Complètement ! Avec la covid-19, la femme a pratiquement perdu beaucoup de droits, même si ceux-ci existent juridiquement, leur application connait des entorses. Déjà la restriction dans les déplacements ; vous savez que chez nous les gens vivent au jour le jour. Quand tu as une restriction dans les déplacements, comment va-t-on chercher le quotidien pour assurer les besoins ?
La restriction touche aux droits de la femme, parlez nous en?
Oui, je ne parle pas des femmes maliennes seulement, mais ici, on a vécu le couvre-feu et ça a été difficile; il y a eu des manifestations de protestation. Et c’était le couvre-feu seulement chez nous. Dans d’autres pays, les gens ont été empêchés de sortir, même si vous sortez, vous ne pouvez pas aller loin ; les activités sont au ralenti.
Et les femmes sont principalement concernées ?
Quand vous prenez le commerce informel, plus de 70% est occupé par les femmes ; mais les frontières étaient fermées, elles ne pouvaient plus voyager. Il y en a qui ont complètement perdu leur activité. Et puis, pour gérer la gestion des malades dans la famille, c’est également les femmes. L’enfant est malade, le mari est malade, c’est comme si c’est la femme qui est malade. Aussi, beaucoup de programmes, de projets sont arrêtés à cause de la pandémie du Covid-19. Nous avons quatre projets qui sont en attente à cause du covid-19. Nous avons eu le financement, mais c’est arrêté.
Qu’est-ce qu’il faut faire pour que la réponse à la covid-19 puisse impliquer la prise en compte des droits des femmes ?
Il y a beaucoup de rencontres qui ont été initiées à cet effet, beaucoup de forums, beaucoup de plaidoyers qui sont en cours et cela à tous les niveaux. L’Union Africaine en a fait son affaire, les Nations Unies en ont fait leur affaire.
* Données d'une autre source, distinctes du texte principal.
(* ===== verification/Trigger.v ===== *)
(** * The Dreams trigger

    [crates/exocortex-dreams/src/trigger.rs] and the counting half of [DreamsEngine] in [lib.rs]: the
    write counters of a region, the predicate that fires a cycle, the bounded queue of regions to
    consolidate, and what the completion of a cycle takes off the counters.

    [WriteSink] is what the ingest service needs of either transport of the counters: this local one;
    the shared one keeps its counters in Redis and is not modelled. *)

From stdpp Require Import strings.
From S2P Require Import Prelude Ids Kernel StorageTypes IngestCommit.

(** ** Counters and the predicate *)

(* SRC crates/exocortex-dreams/src/trigger.rs 3-12 RegionWriteCounters *)
Record RegionWriteCounters := mkCounters {
  memories_since : Z;
  edges_since : Z;
  seconds_since : Z;
}.
#[global] Instance RegionWriteCounters_eq_dec : EqDecision RegionWriteCounters.
Proof. solve_decision. Defined.

(** [RegionWriteCounters::default()]. *)
Definition no_writes : RegionWriteCounters := mkCounters 0 0 0.

(* SRC crates/exocortex-dreams/src/trigger.rs 14-25 DreamsTrigger *)
Record DreamsTrigger := mkTrigger {
  memory_threshold : Z;
  edge_threshold : Z;
  age_floor_days : Z;
  min_interval_hours : Z;
}.

(* SRC crates/exocortex-dreams/src/trigger.rs 28-35 DreamsTrigger::default *)
Definition DreamsTrigger_default : DreamsTrigger := mkTrigger 1000 5000 30 6.

(* SRC crates/exocortex-dreams/src/trigger.rs 39-48 should_fire *)
Definition should_fire (t : DreamsTrigger) (c : RegionWriteCounters) : bool :=
  let min_interval := min_interval_hours t * 3600 in
  if seconds_since c <? min_interval then false
  else (memory_threshold t <=? memories_since c) || (edge_threshold t <=? edges_since c)
       || (age_floor_days t * 86400 <=? seconds_since c).

Definition u32_saturating_add (x y : Z) : Z := Z.min (2 ^ 32 - 1) (x + y).
Definition saturating_sub (x y : Z) : Z := Z.max 0 (x - y).

(** ** The local engine *)

(** The fields of [DreamsEngine] the counters use; [in_flight] is the region its loop is consolidating. *)
(* SRC crates/exocortex-dreams/src/lib.rs 246-309 DreamsEngine *)
Record Dreams := mkDreams {
  leader : bool;
  counters : gmap RegionKey RegionWriteCounters;
  pending_regions : gset RegionKey;
  last_local_write_event : gmap RegionKey string;
  last_cycle_at : gmap RegionKey DateTime;
  trigger : DreamsTrigger;
  fire_queue : list (RegionKey * RegionWriteCounters);
  fire_capacity : nat;
}.

Definition put_counters c (d : Dreams) : Dreams :=
  let '(mkDreams a _ p e l t q n) := d in mkDreams a c p e l t q n.
Definition put_pending p (d : Dreams) : Dreams :=
  let '(mkDreams a c _ e l t q n) := d in mkDreams a c p e l t q n.
Definition put_events e (d : Dreams) : Dreams :=
  let '(mkDreams a c p _ l t q n) := d in mkDreams a c p e l t q n.
Definition put_last l (d : Dreams) : Dreams :=
  let '(mkDreams a c p e _ t q n) := d in mkDreams a c p e l t q n.
Definition put_queue q (d : Dreams) : Dreams :=
  let '(mkDreams a c p e l t _ n) := d in mkDreams a c p e l t q n.

(* SRC crates/exocortex-dreams/src/lib.rs 319-361 DreamsEngine::new *)
Definition DreamsEngine_new (t : DreamsTrigger) : Dreams := mkDreams true ∅ ∅ ∅ ∅ t [] 1000.

(* SRC crates/exocortex-dreams/src/lib.rs 616-628 schedule_region *)
Definition schedule_region (region : RegionKey) (snapshot : RegionWriteCounters) (d : Dreams) : Dreams :=
  if bool_decide (region ∈ pending_regions d) then d
  else if (length (fire_queue d) <? fire_capacity d)%nat
  then put_queue (fire_queue d ++ [(region, snapshot)]) (put_pending ({[region]} ∪ pending_regions d) d)
  else d.

(** [(now - anchor).num_seconds().max(0)]. *)
Definition elapsed_seconds (now anchor : DateTime) : Z := Z.max 0 (Z.quot (now - anchor) (10 ^ 9)).
(* ===== verification/HarvestSpec.v ===== *)
(** * The bounded neighbourhood

    The breadth-first harvest of [try_k_hop_reason] ([crates/exocortex-reasoning/src/engine.rs])
    over the in-memory backend: what it may return, and when it is the whole neighbourhood. *)

From S2P Require Import Prelude Ids Kernel Packs Ontology StorageTypes Graph Reads Leases.
From S2P Require Import Ingest Governed Cycles Storage ShippedPacks Rules Reasoning.

(** An open edge of the graph. *)
Definition open_edge (g : Graph) (r : Relationship) : Prop :=
  current (g_rels g) (r_id r) = Some r ∧ is_current r = true.

(** [within_hops g seeds n m]: at most [n] open edges lead from a seed to [m], either way. *)
Inductive within_hops (g : Graph) (seeds : list MemoryId) : nat → MemoryId → Prop :=
  | within_seed n m : m ∈ seeds → within_hops g seeds n m
  | within_step n m r m' :
      within_hops g seeds n m → open_edge g r →
      (r_from r = m ∧ r_to r = m') ∨ (r_to r = m ∧ r_from r = m') → within_hops g seeds (S n) m'.

(** An id listed under a node is the id of an edge that touches it. *)
Definition index_sound (g : Graph) : Prop :=
  ∀ node X id r, rels_by_node g !! node = Some X → id ∈ X → current (g_rels g) id = Some r →
    r_from r = node ∨ r_to r = node.

Lemma within_hops_le g seeds n n' m : (n ≤ n')%nat → within_hops g seeds n m → within_hops g seeds n' m.
Proof.
  intros Hle Hw. revert n' Hle. induction Hw as [n m Hm|n m r m' Hw IH Hr He]; intros n' Hle.
  - by constructor.
  - destruct n' as [|n']; [lia|]. eapply within_step; [apply IH; lia|done|done].
Qed.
Au niveau local aussi, nous nous investissons pour ça.
Les droits qui sont affectés chez les femmes, c’est les droits économiques principalement ?
Les droits économiques et sociaux, parce qu’on vous dit de ne pas vous regrouper plus de tel nombre de personnes, il faut la distanciation, et c’est à cause des besoins quotidiens que les gens n’arrivent pas au Mali, à respecter les mesures barrières.